> DESCRIPTION OF THE TASK: Return, word for word, only the lines of the data below that lie between the line with "apply contains_finalizer in Hfin." and the line with "stepped. cbn [app].", those two lines included.

───── RECORDS FOR THE TASK

Lemma reclaim_wp o ctx c r h :
  delete_guard o h ctx c o r -> m_deletion (o_meta o) <> None ->
  wp anything (finalizes_guarded o) (reclaim rec ctx c o r) (fun _ _ => True) h.
Proof.
  intros Hd Hdel. unfold reclaim. prog_steps; [done|]. stepped. prog_steps; [done|].
  apply removeFinalizer_wp. split; [done|]. do 4 right.
  exists h, ctx, c, r, x. split; [done|].
  destruct x; [right|by left]. by destruct (IsNotFound _).
Qed.

Lemma finalize_wp o ctx :
  m_deletion (o_meta o) <> None ->
  wp anything (finalizes_guarded o) (finalize NewClient rec ctx o) (fun _ _ => True) [].
Proof.
  intros Hdel. unfold finalize. cbv zeta.
  destruct (ContainsFinalizer _ _) eqn:Hfin; [|done]. cbn [negb].
  apply contains_finalizer in Hfin.
  case_decide as Hpol; [apply removeFinalizer_wp; by split; [|left]|].
  destruct (negb _ && _) eqn:Hnone.
  { apply removeFinalizer_wp. split; [done|]. right; left. breflect. done. }
  unfold signozClientFor. prog_seq; [done|]. stepped. prog_seq. cbn [app].
  destruct x as [res|e]; [|done]. cbn beta iota.
  destruct (has_id o) eqn:Hid; unfold has_id in Hid; rewrite Hid in Hnone |- *; cbn in Hnone.
  - apply reclaim_wp; [|done]. do 4 (split; [done|]). do 4 eexists. split; [done|]. by left.
  - breflect. destruct (Identity o) eqn:Hident.
    + prog_seq; [done|]. stepped. cbn [app].
      destruct x as [[|r [|r' rs]]|e]; [| |done..].
      * apply removeFinalizer_wp. split; [done|]. do 3 right; left. split; [done|].
        by eexists [_], _, _.
      * apply reclaim_wp; [|done]. do 4 (split; [done|]). do 4 eexists. split; [done|]. by right.
    + apply removeFinalizer_wp. split; [done|]. do 2 right; left. by rewrite Hident.
Qed.
Lemma onNew_update_wp ctx o c identity hash h :
  wp anything (updates_guarded hash) (onNewObject rec ctx o c identity hash) (fun _ _ => True) h.
Proof.
  unfold onNewObject. prog_seq; [done|]. stepped. destruct x as [cs|e]; [|done].
  cbv zeta. case_decide.
  - destruct (find_pinned _ _); [apply adopt_update_wp|done].
  - destruct cs as [|r [|r' rs]]; [apply create_update_wp|apply adopt_update_wp|done].
Qed.

Lemma reconcile_update_wp ctx o hash h :
  Hash o = Ok hash -> wp anything (updates_guarded hash) (reconcile NewClient rec ctx o) (fun _ _ => True) h.
Proof.
  intros Hh. unfold reconcile, signozClientFor. cbv zeta.
  destruct (Suspend _); [done|]. destruct (Identity o); [|done]. rewrite Hh.
  prog_seq; [done|]. stepped. prog_seq. destruct x; [|done].
  destruct (GetIDFromSigNozResource _); [|apply onNew_update_wp].
  unfold removeCreateAttemptAnnotation. prog_seq.
  destruct (annotation o _); prog_seq; [done| |apply onExisting_update_wp].
  stepped. destruct x; cbn [written]; [apply onExisting_update_wp|done].
Qed.

(** C18. An update is sent only on drift. Whenever a reconcile is about to update
    in SigNoz: the object status records was read just before, no immutable
    field differs, and the comparison found an updatable difference or the
    hash of the body differs from the hash last written. *)
Theorem update_is_guarded ctx o hash h0 ctx' c o' r k h :
  Hash o = Ok hash ->
  exec anything (reconcile NewClient rec ctx o) h0 (Vis (Update ctx' c o' r) k) h ->
  update_guard hash h ctx' c o' r.
Proof. intros Hh Hex. apply (wp_call _ _ _ _ _ _ _ _ (reconcile_update_wp ctx o hash h0 Hh) Hex). Qed.

(** ** Which calls a pass makes at all, and under which context *)

(** The context of a call; reading the clock takes none. *)
Definition call_context {X} (e : E X) : option Context :=
  match e with
  | KUpdate ctx _ | KPatch ctx _ _ | KStatusUpdate ctx _ | ResolveRef ctx _ _ _ | Find ctx _ _
  | Create ctx _ _ | Read ctx _ _ _ | Update ctx _ _ _ | Delete ctx _ _ _ => Some ctx
  | TimeNow => None
  end.

Definition pass_context (ctx : Context) (o : Object T) : Context :=
  if decide (0 < timeout rec o)%Z then WithTimeout ctx (timeout rec o) else ctx.

(** The calls of a live pass and of a deletion pass. *)
Definition live_call {X} (e : E X) : bool := negb (is_delete e).
Definition deletion_call {X} (e : E X) : bool :=
  match e with KUpdate _ _ | ResolveRef _ _ _ _ | Find _ _ _ | Delete _ _ _ _ => true | _ => false end.

Definition live_or_deletion (o : Object T) {X} (e : E X) : bool :=
  match m_deletion (o_meta o) with Some _ => deletion_call e | None => live_call e end.

Definition in_context (ctx : Context) (o : Object T) {X} (e : E X) : Prop :=
  match call_context e with
  | Some c => if is_status_update e then c = WithoutCancel (pass_context ctx o) else c = pass_context ctx o
  | None => True
  end.

Lemma Reconcile_discipline ctx o :
  all_calls (fun X e => live_or_deletion o e = true /\ in_context ctx o e) (Reconcile NewClient rec ctx o).
Proof.
  unfold Reconcile, live_or_deletion. fold (pass_context ctx o). cbv zeta. destruct (m_deletion (o_meta o)).
  - by apply finalize_calls.
  - apply all_calls_bind; [by apply addFinalizer_calls|]. intros [o' [e|]]; [done|].
    apply all_calls_bind; [by apply reconcile_calls|]. intros [[o'' res] err]. by prog_steps.
Qed.

(** C19. Deletion and mirroring never mix, and the timeout covers the pass. A
    pass over a live object issues no delete; a pass over a deleted one
    creates, reads, updates and patches nothing and writes no status. Every
    call runs under the pass's timeout, the status write alone under a context
    nothing can cancel. *)
Theorem pass_call_discipline ctx o :
  all_calls (fun X e => live_or_deletion o e = true /\ in_context ctx o e) (Reconcile NewClient rec ctx o).
Proof. apply Reconcile_discipline. Qed.

(** ** What reaches the API server *)

(** The status writes of a history. *)
Definition status_writes (h : hist) : list (Object T) :=
  omap (fun ev => match ev with Ev (KStatusUpdate _ o) _ => Some o | _ => None end) h.

Lemma status_writes_app h1 h2 : status_writes (h1 ++ h2) = status_writes h1 ++ status_writes h2.
Proof. apply omap_app. Qed.

Lemma status_writes_none (h : hist) :
  Forall (fun ev => match ev with Ev e _ => is_status_update e = false end) h -> status_writes h = [].
Proof. induction 1 as [|[X [] x] h He _ IH]; try done. Qed.

(** The object with the finalizer added, and nothing else. *)
Definition held_copy (o sent : Object T) : Prop :=
  exists fs, sent = with_meta o (set_finalizers (o_meta o) fs) /\
    forall f, f ∈ fs <-> f = ResourceFinalizer \/ f ∈ m_finalizers (o_meta o).

(** What a live pass goes on with: the object, or what the API server answers when
    it is given the finalizer. *)
Definition taken_up (ctx : Context) (o : Object T) (h : hist) (o1 : Object T) : Prop :=
  ResourceFinalizer ∈ m_finalizers (o_meta o) /\ h = [] /\ o1 = o \/
  (ResourceFinalizer ∉ m_finalizers (o_meta o)) /\ exists sent, held_copy o sent /\ h = [Ev (KUpdate ctx sent : E _) (Ok o1)].

(** The end of a live pass that went on with an object of status [before], and
    which the reconcile left as [o2], with [res2] and [err2], after [h2]. *)
Definition status_recorded (ctx : Context) (before : CoreStatus) (o2 : Object T) (res2 : Result)
    (err2 : option error) (h2 h : hist) (o' : Object T) (res : Result) (err : option error) : Prop :=
  o_status o2 = before /\ h = h2 /\ status_writes h = [] /\ (o', res, err) = (o2, res2, err2)
  \/ o_status o2 <> before /\ exists now answer,
      let sent := with_status o2 (with_reconciled_at (o_status o2) now) in
      h = h2 ++ [Ev (TimeNow : E _) now; Ev (KStatusUpdate (WithoutCancel ctx) sent : E _) answer] /\
      status_writes h = [sent] /\
      match answer with
      | Ok o3 => (o', res, err) = (o3, res2, err2)
      | Err e => (o', res, err) = (sent, no_requeue, Some e)
      end.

──────────

> ANSWER TO THE PROBLEM:
  apply contains_finalizer in Hfin.
  case_decide as Hpol; [apply removeFinalizer_wp; by split; [|left]|].
  destruct (negb _ && _) eqn:Hnone.
  { apply removeFinalizer_wp. split; [done|]. right; left. breflect. done. }
  unfold signozClientFor. prog_seq; [done|]. stepped. prog_seq. cbn [app].
  destruct x as [res|e]; [|done]. cbn beta iota.
  destruct (has_id o) eqn:Hid; unfold has_id in Hid; rewrite Hid in Hnone |- *; cbn in Hnone.
  - apply reclaim_wp; [|done]. do 4 (split; [done|]). do 4 eexists. split; [done|]. by left.
  - breflect. destruct (Identity o) eqn:Hident.
    + prog_seq; [done|]. stepped. cbn [app].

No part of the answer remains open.